* **Assignment**
How does the data below read from its first line through the line containing "destruct (Nat.ltb_spec (length a) (length"? Print those lines exactly.

[The records Boundary: Start]

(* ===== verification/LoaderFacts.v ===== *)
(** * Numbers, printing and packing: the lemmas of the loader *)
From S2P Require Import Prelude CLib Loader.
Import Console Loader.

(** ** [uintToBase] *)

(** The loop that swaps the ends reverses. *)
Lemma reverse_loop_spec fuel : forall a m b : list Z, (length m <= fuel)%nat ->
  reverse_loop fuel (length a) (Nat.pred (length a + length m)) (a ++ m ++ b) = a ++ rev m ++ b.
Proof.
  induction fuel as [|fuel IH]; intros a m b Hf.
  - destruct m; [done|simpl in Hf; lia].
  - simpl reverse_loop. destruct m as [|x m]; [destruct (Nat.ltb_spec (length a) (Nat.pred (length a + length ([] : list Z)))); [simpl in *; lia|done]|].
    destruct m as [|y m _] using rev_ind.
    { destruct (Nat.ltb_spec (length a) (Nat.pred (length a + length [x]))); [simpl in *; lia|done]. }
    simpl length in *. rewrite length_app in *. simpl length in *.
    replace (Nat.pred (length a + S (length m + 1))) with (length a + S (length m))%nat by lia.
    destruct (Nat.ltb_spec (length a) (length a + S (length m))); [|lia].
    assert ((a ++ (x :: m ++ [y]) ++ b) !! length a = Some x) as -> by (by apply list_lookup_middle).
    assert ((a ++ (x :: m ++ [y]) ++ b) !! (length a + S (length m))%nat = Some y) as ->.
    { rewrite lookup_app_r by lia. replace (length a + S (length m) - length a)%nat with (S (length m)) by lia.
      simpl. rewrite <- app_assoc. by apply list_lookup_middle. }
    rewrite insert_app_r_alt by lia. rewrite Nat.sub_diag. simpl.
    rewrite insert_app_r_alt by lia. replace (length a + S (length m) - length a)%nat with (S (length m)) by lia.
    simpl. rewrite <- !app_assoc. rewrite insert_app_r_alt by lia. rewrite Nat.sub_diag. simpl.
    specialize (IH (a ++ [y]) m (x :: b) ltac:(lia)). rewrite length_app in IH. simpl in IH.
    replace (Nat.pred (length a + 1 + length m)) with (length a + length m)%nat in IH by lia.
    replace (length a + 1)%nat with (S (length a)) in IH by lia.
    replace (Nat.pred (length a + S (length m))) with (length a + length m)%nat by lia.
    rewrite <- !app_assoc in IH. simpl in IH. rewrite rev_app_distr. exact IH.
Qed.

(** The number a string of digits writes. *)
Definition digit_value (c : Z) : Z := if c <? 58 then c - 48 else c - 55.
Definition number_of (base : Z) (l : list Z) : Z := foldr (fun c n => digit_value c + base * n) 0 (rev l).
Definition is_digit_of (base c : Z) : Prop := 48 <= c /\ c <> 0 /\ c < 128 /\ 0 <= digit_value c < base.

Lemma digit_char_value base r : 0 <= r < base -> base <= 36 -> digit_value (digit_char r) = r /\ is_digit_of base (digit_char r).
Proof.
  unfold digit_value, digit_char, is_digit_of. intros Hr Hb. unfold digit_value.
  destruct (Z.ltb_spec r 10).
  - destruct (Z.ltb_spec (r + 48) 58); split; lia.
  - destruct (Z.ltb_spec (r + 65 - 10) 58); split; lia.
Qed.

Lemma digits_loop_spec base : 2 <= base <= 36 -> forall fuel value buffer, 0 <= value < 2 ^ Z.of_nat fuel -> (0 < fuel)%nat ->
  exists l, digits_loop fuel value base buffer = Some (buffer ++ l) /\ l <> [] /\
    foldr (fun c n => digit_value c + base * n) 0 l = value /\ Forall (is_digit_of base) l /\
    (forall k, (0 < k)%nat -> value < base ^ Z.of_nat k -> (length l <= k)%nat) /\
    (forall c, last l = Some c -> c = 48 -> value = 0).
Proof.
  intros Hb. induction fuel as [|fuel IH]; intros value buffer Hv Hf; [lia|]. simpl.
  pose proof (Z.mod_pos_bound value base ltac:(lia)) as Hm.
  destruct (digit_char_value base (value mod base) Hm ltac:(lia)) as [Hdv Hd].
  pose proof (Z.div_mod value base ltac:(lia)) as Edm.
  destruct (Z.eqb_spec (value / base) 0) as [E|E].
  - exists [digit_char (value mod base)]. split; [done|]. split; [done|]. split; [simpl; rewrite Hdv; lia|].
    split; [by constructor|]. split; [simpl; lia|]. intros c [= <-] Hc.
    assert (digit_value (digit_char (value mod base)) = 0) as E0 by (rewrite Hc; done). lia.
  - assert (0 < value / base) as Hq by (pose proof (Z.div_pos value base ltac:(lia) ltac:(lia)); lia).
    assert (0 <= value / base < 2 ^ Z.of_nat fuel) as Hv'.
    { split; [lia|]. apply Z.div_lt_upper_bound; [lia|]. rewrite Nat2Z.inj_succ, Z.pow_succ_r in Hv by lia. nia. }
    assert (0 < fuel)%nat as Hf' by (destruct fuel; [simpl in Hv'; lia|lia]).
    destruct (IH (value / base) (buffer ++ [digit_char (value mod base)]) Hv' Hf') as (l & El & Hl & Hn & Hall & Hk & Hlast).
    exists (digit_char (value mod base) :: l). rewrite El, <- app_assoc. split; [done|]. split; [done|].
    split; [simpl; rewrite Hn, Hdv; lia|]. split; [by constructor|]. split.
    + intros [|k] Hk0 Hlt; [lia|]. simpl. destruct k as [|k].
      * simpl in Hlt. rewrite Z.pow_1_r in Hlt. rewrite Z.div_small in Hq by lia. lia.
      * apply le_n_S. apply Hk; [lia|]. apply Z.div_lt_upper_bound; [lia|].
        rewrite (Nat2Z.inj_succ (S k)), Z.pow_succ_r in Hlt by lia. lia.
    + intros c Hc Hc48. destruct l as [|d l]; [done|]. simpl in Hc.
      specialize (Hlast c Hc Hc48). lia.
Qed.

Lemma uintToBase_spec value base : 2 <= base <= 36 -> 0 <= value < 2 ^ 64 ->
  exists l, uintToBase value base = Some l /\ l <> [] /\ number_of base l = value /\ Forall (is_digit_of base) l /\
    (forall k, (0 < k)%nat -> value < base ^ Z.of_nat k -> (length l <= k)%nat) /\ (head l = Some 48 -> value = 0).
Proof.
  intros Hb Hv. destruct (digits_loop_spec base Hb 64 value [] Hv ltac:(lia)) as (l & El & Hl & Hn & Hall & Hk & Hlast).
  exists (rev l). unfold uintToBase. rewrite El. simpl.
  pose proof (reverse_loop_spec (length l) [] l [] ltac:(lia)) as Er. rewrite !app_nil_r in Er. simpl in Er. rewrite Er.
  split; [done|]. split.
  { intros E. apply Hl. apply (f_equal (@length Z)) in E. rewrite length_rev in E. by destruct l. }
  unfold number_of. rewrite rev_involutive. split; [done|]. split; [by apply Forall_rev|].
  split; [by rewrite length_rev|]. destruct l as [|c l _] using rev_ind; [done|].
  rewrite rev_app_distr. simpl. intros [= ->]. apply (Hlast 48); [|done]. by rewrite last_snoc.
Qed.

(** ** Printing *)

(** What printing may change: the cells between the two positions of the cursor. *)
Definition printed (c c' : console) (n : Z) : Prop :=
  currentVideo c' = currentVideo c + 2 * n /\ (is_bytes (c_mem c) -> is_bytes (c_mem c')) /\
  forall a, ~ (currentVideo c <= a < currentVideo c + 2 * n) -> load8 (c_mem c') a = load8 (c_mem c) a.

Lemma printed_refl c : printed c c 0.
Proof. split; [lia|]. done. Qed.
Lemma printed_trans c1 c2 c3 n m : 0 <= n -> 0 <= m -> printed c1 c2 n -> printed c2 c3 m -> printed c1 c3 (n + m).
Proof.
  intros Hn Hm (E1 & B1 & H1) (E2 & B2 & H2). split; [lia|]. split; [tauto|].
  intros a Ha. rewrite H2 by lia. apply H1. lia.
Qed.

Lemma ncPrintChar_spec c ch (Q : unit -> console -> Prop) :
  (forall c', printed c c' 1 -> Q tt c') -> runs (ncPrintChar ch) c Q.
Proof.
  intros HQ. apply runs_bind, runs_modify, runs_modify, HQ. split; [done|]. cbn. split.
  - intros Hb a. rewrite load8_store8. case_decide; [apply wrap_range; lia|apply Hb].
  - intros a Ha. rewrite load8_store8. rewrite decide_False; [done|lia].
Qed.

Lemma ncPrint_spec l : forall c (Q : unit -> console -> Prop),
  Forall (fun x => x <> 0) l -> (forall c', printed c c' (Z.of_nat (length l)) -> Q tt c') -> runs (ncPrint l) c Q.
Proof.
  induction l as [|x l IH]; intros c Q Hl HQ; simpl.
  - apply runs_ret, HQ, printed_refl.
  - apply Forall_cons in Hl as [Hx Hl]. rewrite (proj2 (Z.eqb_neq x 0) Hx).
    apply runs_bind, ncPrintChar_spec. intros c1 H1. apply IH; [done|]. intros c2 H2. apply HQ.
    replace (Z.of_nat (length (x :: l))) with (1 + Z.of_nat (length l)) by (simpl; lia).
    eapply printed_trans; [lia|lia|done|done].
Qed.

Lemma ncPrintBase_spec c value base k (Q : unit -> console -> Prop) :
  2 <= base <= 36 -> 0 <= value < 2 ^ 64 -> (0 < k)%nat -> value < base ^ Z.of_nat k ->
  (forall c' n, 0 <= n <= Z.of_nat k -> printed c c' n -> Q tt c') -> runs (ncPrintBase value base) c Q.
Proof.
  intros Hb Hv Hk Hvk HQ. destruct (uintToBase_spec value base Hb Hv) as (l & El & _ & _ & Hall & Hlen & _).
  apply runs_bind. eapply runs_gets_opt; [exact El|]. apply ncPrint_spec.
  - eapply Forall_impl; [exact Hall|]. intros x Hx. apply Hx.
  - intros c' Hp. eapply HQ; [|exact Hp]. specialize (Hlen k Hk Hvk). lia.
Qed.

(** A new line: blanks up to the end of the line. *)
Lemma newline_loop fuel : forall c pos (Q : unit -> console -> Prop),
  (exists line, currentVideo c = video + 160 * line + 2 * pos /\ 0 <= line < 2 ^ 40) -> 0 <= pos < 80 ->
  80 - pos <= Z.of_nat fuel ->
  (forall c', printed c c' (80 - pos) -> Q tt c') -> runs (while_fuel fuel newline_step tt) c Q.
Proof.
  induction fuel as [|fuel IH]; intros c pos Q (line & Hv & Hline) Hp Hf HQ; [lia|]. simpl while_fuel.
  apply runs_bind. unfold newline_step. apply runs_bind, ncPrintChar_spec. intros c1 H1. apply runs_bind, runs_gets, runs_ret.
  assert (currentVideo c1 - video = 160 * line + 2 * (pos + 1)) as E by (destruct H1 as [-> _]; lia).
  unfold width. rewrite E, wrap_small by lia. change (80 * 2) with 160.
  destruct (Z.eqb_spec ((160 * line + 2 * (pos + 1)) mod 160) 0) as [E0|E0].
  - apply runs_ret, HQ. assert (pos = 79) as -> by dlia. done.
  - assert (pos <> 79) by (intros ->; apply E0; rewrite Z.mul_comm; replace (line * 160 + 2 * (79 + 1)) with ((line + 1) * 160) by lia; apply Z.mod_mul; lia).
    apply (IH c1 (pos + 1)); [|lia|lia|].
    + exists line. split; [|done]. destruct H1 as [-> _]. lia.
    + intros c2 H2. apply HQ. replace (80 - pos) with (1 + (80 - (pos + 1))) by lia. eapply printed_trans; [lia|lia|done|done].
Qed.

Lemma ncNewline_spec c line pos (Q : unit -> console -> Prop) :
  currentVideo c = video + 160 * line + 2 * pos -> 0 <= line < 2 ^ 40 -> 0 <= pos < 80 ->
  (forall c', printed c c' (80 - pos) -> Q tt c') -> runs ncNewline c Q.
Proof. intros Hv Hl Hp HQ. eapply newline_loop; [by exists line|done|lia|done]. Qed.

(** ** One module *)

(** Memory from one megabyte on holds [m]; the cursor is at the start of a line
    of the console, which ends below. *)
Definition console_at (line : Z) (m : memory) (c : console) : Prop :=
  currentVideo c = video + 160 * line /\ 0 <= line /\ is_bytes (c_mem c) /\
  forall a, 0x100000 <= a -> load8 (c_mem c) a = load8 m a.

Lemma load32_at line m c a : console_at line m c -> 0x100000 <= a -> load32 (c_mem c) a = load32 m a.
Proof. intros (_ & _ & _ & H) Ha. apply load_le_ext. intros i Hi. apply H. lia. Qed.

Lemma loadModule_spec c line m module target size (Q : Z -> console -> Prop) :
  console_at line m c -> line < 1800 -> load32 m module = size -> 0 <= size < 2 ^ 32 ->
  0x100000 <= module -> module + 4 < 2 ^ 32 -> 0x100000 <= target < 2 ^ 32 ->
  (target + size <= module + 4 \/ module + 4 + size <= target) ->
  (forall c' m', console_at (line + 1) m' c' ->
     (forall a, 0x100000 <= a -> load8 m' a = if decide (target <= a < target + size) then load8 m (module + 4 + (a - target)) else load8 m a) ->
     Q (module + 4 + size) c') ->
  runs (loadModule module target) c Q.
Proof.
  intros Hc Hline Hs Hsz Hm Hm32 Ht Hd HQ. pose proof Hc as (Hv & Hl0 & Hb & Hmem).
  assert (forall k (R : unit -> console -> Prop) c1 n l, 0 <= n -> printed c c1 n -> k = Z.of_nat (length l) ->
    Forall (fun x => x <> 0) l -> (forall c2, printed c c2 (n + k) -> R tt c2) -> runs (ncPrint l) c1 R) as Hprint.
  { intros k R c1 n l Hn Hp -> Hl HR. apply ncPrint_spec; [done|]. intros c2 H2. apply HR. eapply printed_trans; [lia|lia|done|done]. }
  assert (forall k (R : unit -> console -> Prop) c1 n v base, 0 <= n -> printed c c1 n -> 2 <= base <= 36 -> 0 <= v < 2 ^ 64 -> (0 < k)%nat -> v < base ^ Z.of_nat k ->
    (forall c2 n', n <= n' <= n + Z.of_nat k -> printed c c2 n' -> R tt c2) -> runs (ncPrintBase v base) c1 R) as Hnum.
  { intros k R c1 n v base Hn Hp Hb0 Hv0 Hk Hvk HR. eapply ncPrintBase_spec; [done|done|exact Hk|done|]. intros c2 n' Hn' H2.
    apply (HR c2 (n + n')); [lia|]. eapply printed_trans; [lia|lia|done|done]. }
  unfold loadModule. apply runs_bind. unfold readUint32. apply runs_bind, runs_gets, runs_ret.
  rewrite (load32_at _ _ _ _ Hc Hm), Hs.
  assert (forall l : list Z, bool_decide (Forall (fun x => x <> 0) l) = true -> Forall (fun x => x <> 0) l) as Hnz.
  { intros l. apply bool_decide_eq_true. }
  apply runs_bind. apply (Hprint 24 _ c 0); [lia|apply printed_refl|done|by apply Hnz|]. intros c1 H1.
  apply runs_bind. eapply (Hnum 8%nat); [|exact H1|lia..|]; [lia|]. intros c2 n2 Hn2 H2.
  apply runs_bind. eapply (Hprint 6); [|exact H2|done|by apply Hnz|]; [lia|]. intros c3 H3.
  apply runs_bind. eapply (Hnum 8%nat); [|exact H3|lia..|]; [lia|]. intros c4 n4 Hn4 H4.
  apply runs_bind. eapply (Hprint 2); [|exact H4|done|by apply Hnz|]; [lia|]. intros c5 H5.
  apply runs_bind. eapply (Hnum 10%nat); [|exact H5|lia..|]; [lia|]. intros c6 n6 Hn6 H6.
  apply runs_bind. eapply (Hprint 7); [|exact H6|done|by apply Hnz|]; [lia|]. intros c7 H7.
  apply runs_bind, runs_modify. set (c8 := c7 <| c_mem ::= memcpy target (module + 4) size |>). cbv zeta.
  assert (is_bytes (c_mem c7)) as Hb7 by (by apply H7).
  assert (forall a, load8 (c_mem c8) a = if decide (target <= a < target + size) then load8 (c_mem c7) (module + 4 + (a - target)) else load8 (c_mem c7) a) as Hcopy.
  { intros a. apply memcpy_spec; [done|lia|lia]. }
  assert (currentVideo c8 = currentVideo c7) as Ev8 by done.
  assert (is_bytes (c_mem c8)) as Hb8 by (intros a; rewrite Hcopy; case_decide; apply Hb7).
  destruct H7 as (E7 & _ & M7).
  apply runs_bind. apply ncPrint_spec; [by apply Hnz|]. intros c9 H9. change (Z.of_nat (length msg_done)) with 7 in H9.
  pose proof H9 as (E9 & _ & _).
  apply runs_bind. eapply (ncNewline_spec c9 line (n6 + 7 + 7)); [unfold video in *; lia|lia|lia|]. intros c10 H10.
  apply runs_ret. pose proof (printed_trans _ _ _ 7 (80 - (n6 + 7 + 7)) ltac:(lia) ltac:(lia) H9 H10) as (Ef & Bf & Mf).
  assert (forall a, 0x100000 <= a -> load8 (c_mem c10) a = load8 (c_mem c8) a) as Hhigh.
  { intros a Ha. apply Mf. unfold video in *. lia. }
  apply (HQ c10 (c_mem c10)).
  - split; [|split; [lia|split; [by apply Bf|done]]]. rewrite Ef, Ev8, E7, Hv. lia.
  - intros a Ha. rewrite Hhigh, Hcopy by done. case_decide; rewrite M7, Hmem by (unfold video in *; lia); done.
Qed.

[The records Boundary: End]

* **Task result**
(* ===== verification/LoaderFacts.v ===== *)
(** * Numbers, printing and packing: the lemmas of the loader *)
From S2P Require Import Prelude CLib Loader.
Import Console Loader.

(** ** [uintToBase] *)

(** The loop that swaps the ends reverses. *)
Lemma reverse_loop_spec fuel : forall a m b : list Z, (length m <= fuel)%nat ->
  reverse_loop fuel (length a) (Nat.pred (length a + length m)) (a ++ m ++ b) = a ++ rev m ++ b.
Proof.
  induction fuel as [|fuel IH]; intros a m b Hf.
  - destruct m; [done|simpl in Hf; lia].
  - simpl reverse_loop. destruct m as [|x m]; [destruct (Nat.ltb_spec (length a) (Nat.pred (length a + length ([] : list Z)))); [simpl in *; lia|done]|].
    destruct m as [|y m _] using rev_ind.
    { destruct (Nat.ltb_spec (length a) (Nat.pred (length a + length [x]))); [simpl in *; lia|done]. }
    simpl length in *. rewrite length_app in *. simpl length in *.
    replace (Nat.pred (length a + S (length m + 1))) with (length a + S (length m))%nat by lia.
    destruct (Nat.ltb_spec (length a) (length a + S (length m))); [|lia].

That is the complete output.